Analysis from Windward, a maritime analytics firm, highlighted the spoofing patterns that ended up with the ship aground on May 10 near the Eliza Shoals west of Jeddah, with vessel tracking from MarineTraffic supporting this theory, and satellite images from Pole Star Global showing the vessel resting on a reef, as well as a host of videos on social media.

Mediterranean Shipping Co (MSC) has yet to reply to questions sent repeatedly by Splash on the state of the ship and how it came to run aground.

Ten days on, however, despite being listed as grounded, the ship appears today on various vessel tracking sites, not just on the opposite side of the Red Sea but often far inland, along with other ships. VesselFinder has the ship on Airport Road, south of Port Sudan, myShipTracking has it a few km further inland, while MarineTraffic’s location of the stricken ship places it – and a host of other vessels – some 250 km from the nearest shoreline in the Nubian Desert, the eastern region of the Sahara Desert.

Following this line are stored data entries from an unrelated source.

(** What [notify_event] does after rehydration; the properties of events follow from it. *)
Lemma notify_event_run ev corr b (w : world CB X) :
  w_rehydrated w = true -> dict_wf (w_waiting w) -> Forall (fun kv => priority_ok kv.2) (w_waiting w) ->
  exists w' cross n,
    notify_event sv ev corr b w = (w', Ok (Z.of_nat (length (matching ev corr (w_waiting w))) + n)) /\
    w_waiting w' = List.filter (fun kv => negb (entry_matches ev corr kv.2)) (w_waiting w) /\
    w_core w' = foldl enqueue (w_core w) (resume_items sv (matching ev corr (w_waiting w)) ++ cross) /\
    w_rehydrated w' = true /\ w_buffer w' = w_buffer w /\
    0 <= n <= Z.of_nat (length cross) /\
    Forall (fun i => forall r, run_id i = Some r -> r ∉ dkeys (w_waiting w)) cross.
Proof.
  intros Hre Hwf Hp. unfold notify_event. rewrite Hre. simpl negb. cbv iota.
  change (matching ev corr (w_waiting w)) with (List.filter (fun kv => entry_matches ev corr kv.2) (w_waiting w)).
  destruct (resume_selected (entry_matches ev corr) w Hwf Hp) as [x ->].
  unfold cross_instance_resume.
  match goal with |- context [cross_instance sv ?one ?w1] =>
    destruct (cross_instance sv one w1) as [w2 n] eqn:E end.
  apply (cross_instance_delivers sv (fun r => r ∉ peek_matching_run_ids ev corr w)) in E
    as (cross&(Hw&Hr&Hb&Hc&Hf)&Hn); [|by apply cross_resume_one_delivers].
  simpl in Hw, Hr, Hb, Hc, Hf. eexists _, cross, n. split; [reflexivity|]. split_and!.
  - by destruct b; simpl; rewrite Hw.
  - destruct b; simpl; by rewrite Hc, foldl_app.
  - destruct b; simpl; congruence.
  - destruct b; simpl; congruence.
  - lia.
  - lia.
  - eapply Forall_impl; [exact Hf|]. intros i (r&Hr'&Hnp&Hni) r' Hr''. simplify_eq.
    by apply (not_key_split (entry_matches ev corr)).
Qed.
End selected.
Lemma get_redis_fields now s : rm_usage (get_redis E now s).1 = rm_usage s /\
  rm_pending_purge (get_redis E now s).1 = rm_pending_purge s.
Proof.
  unfold get_redis. destruct (_ <=? _); [done|]. destruct (env_redis_url E); [|done].
  by destruct (env_connect E (rm_ext s)).
Qed.

Lemma get_tenant_active_usage now t s : rm_usage (get_tenant_active E now t s).1 = rm_usage s.
Proof.
  unfold get_tenant_active. destruct (get_redis_fields now s) as [Hu _].
  destruct (get_redis E now s) as [s1 []]; [|done]. by destruct (get_int _ _ _) as [x []].
Qed.

Lemma mark_started_pending now t o s : rm_pending_purge (mark_started E now t o s) = rm_pending_purge s.
Proof.
  unfold mark_started, note_started. destruct (get_redis_fields now s) as [_ Hp].
  destruct (get_redis E now s) as [s1 []]; [destruct (k_incr _ _ _) as [x []]|]; by destruct (str_or_none o).
Qed.

Lemma mark_completed_pending now t e s : e <> "" -> e ∈ rm_pending_purge (mark_completed E now t (Some e) s).
Proof.
  intros He. unfold mark_completed. destruct (get_redis E now s) as [s1 redis].
  destruct (if redis then _ else _) as [[s2 cur] new].
  rewrite (proj2 (str_or_none_Some (Some e) e) (conj eq_refl He)). destruct (_ && _); simpl; set_solver.
Qed.

(** ** Process-local counting: no Redis server is configured *)
Definition local_mode s : Prop := env_redis_url E = false /\ rm_redis s = false.

Lemma get_redis_local now s : local_mode s ->
  exists k, get_redis E now s = (with_redis s false k, false) /\ local_mode (with_redis s false k).
Proof.
  intros [Hu Hr]. unfold get_redis. destruct (_ <=? _).
  - exists (rm_last_check s). rewrite Hr. split; [|done]. f_equal. destruct s; simpl in *. by subst.
  - rewrite Hu. by exists now.
Qed.

Lemma get_tenant_active_local now t s : local_mode s ->
  exists k, get_tenant_active E now t s = (with_redis s false k, local_active s t).
Proof. intros H. unfold get_tenant_active. destruct (get_redis_local now s H) as (k&->&_). by exists k. Qed.

Lemma can_execute_local now t s s' o : env_testing E = false -> local_mode s ->
  can_execute E now t s = (s', o) ->
  (exists k, s' = with_redis (purge_pending s) false k) /\ (o = None <-> local_active s t < env_max_concurrent E).
Proof.
  intros Ht Hl. unfold can_execute. rewrite Ht.
  destruct (get_tenant_active_local now t (purge_pending s) Hl) as [k ->].
  change (local_active (purge_pending s) t) with (local_active s t).
  destruct (Z.leb_spec (env_max_concurrent E) (local_active s t)); intros [= <- <-];
    (split; [by exists k|]); split; try done; lia.
Qed.

Lemma note_started_fields t o s : rm_active (note_started t o s) = rm_active s /\
  rm_redis (note_started t o s) = rm_redis s /\ rm_pending_purge (note_started t o s) = rm_pending_purge s.
Proof. unfold note_started. by destruct (str_or_none o). Qed.

Lemma mark_started_local now t o s : local_mode s ->
  local_mode (mark_started E now t o s) /\
  forall t', local_active (mark_started E now t o s) t' = local_active s t' + (if decide (t = t') then 1 else 0).
Proof.
  intros H. unfold mark_started. destruct (get_redis_local now s H) as (k&->&Hl).
  unfold local_mode, local_active.
  destruct (note_started_fields t o (bump (with_redis s false k) t 1)) as (Ha&Hr&_).
  rewrite Ha, Hr. split; [by destruct H|]. intros t'. simpl. destruct (decide (t = t')) as [<-|Hne].
  - by rewrite lookup_insert_eq.
  - rewrite lookup_insert_ne by done. lia.
Qed.

Lemma mark_completed_local now t o s : local_mode s ->
  local_mode (mark_completed E now t o s) /\
  (forall t', local_active (mark_completed E now t o s) t' =
     if decide (t = t') then Z.max (Z.min 0 (local_active s t')) (local_active s t' - 1) else local_active s t') /\
  rm_ext (mark_completed E now t o s) =
    (if (env_max_concurrent E <=? local_active s t) &&
        ((if 0 <? local_active s t then local_active s t - 1 else local_active s t) <? env_max_concurrent E)
     then (env_publish E "resource_available" (rm_ext s)).1 else rm_ext s).
Proof.
  intros H. unfold mark_completed. destruct (get_redis_local now s H) as (k&->&Hl).
  unfold complete_local. change (local_active (with_redis s false k) t) with (local_active s t).
  set (c := local_active s t). destruct (Z.ltb_spec 0 c) as [Hc|Hc].
  - set (s2 := with_active _ _).
    assert (forall t', local_active s2 t' = if decide (t = t') then c - 1 else local_active s t') as Hla.
    { intros t'. unfold s2, local_active. simpl. destruct (decide (t = t')) as [<-|]; [by rewrite lookup_insert_eq|].
      by rewrite lookup_insert_ne. }
    rewrite (Hla t), decide_True by done.
    destruct H as [Hu Hr]. destruct (str_or_none o), (_ && _) eqn:Hb; unfold local_mode, local_active in *; simpl in *;
      (split_and!; [done|done| |done]); intros t'; rewrite Hla; destruct (decide (t = t')) as [<-|]; unfold c in *; lia.
  - change (local_active (with_redis s false k) t) with c.
    destruct H as [Hu Hr]. destruct (str_or_none o), (_ && _) eqn:Hb; unfold local_mode, local_active in *; simpl in *;
      (split_and!; [done|done| |done]); intros t'; destruct (decide (t = t')) as [<-|]; unfold c in *; lia.
Qed.
End manager_lemmas.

Maritime security specialist Ambrey has observed growing GPS interference in conflict zones. These manifest themselves in a constant disruption of the signal over an area, increasing navigational risk to shipping.
“These are assessed to be defensive measures by state actors – as seen in the Black Sea, offshore Haifa, or offshore Port Sudan – in response to the increased use of unmanned systems in warfare,” commented Dan Mueller, Ambrey’s senior Middle East analyst.
Mueller said the extent of the GPS disruptions offshore war-torn Sudan is particularly concerning, given the volume of traffic and shallow waters south of Port Sudan. Limited optical references for safe navigation constitute an added challenge for mariners sailing the Red Sea without accurate position data.
“A continuation of such disruptions in future conflicts is highly likely and will increase the navigational risks to commercial shipping,” Mueller warned.
The 2009-built MSC Antonia made headlines last August when it lost a number of containers in bad weather while sailing off South Africa.